**TASK GOAL**: From the data below, give the number of lines holding the word "Definition", with nothing else added.

**DATA SECTION**:
————————
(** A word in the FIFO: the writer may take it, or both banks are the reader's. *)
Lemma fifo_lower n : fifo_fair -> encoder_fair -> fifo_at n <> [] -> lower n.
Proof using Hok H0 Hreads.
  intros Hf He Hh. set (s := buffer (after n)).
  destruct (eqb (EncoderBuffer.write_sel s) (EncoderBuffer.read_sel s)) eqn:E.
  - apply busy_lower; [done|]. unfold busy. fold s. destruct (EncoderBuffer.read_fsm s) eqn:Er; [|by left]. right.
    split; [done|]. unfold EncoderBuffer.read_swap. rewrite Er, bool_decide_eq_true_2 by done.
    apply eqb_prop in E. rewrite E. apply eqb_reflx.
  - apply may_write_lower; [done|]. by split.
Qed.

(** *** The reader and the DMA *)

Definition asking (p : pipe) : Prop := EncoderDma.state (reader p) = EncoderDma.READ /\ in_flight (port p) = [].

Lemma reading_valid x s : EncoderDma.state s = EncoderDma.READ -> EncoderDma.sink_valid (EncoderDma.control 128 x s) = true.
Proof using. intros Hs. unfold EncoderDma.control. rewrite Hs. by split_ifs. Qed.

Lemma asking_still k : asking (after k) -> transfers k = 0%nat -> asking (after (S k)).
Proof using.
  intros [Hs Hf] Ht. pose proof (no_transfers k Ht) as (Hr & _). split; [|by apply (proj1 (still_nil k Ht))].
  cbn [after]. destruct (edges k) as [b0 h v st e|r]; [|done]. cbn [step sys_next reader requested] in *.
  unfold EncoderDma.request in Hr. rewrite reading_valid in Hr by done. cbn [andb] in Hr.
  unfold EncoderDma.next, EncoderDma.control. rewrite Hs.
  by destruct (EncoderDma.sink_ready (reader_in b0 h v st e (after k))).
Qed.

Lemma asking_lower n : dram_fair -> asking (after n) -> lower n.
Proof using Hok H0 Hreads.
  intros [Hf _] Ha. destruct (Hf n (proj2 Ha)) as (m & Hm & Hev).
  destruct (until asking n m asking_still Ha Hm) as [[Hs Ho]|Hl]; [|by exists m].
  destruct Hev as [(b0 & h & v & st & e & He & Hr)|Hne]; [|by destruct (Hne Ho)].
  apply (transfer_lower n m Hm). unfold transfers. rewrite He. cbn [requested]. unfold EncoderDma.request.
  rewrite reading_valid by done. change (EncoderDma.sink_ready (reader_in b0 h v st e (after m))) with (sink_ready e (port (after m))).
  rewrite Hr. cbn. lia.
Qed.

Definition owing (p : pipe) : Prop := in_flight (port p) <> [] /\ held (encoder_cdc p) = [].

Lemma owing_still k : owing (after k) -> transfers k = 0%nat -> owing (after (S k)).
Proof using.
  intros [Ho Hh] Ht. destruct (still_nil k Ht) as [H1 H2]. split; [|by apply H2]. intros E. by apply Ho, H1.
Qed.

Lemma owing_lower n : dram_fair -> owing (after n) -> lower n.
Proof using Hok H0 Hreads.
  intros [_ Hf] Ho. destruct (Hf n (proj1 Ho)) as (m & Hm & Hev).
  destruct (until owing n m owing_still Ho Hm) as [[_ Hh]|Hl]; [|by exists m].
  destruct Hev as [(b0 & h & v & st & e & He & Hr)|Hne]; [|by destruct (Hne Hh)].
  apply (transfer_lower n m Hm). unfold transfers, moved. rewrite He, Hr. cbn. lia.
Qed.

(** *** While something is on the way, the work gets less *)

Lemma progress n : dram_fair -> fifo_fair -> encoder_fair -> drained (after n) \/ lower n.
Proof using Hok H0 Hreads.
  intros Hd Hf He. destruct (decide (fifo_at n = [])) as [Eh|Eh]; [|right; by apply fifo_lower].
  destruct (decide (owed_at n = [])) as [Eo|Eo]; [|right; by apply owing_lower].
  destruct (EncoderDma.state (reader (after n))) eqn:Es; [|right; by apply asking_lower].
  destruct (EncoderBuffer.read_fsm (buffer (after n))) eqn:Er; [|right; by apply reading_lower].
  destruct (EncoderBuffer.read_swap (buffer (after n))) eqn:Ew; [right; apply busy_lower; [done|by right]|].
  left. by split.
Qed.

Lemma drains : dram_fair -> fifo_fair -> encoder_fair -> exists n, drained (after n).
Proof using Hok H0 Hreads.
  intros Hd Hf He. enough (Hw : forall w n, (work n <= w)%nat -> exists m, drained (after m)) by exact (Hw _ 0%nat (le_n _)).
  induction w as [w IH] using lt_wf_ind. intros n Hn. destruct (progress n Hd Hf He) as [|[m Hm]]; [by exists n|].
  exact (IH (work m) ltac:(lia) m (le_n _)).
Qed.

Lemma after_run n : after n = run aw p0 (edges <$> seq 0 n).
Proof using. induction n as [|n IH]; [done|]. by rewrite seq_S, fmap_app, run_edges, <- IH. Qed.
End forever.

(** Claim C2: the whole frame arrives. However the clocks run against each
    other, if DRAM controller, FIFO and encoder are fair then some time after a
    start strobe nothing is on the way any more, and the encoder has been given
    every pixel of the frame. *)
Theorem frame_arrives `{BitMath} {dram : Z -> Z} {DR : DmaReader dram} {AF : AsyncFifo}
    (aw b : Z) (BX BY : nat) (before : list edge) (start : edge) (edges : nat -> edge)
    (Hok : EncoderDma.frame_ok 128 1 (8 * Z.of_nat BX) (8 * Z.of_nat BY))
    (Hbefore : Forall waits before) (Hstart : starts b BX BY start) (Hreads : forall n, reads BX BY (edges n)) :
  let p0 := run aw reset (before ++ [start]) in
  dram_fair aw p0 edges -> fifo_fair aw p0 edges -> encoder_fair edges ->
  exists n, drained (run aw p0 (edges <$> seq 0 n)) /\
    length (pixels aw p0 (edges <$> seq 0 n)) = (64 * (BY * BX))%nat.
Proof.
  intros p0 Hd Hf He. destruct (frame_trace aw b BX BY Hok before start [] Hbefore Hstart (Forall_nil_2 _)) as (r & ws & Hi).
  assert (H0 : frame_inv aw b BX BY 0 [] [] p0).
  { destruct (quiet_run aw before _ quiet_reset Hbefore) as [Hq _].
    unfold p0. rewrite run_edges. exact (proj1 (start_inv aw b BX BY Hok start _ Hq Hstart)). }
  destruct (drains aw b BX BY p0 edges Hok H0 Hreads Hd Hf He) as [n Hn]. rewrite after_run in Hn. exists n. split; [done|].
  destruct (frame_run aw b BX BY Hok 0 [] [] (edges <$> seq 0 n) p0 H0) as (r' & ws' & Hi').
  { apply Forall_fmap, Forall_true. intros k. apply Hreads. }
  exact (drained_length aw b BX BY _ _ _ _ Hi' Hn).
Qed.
————————
**EXPECTED OUTPUT**: 2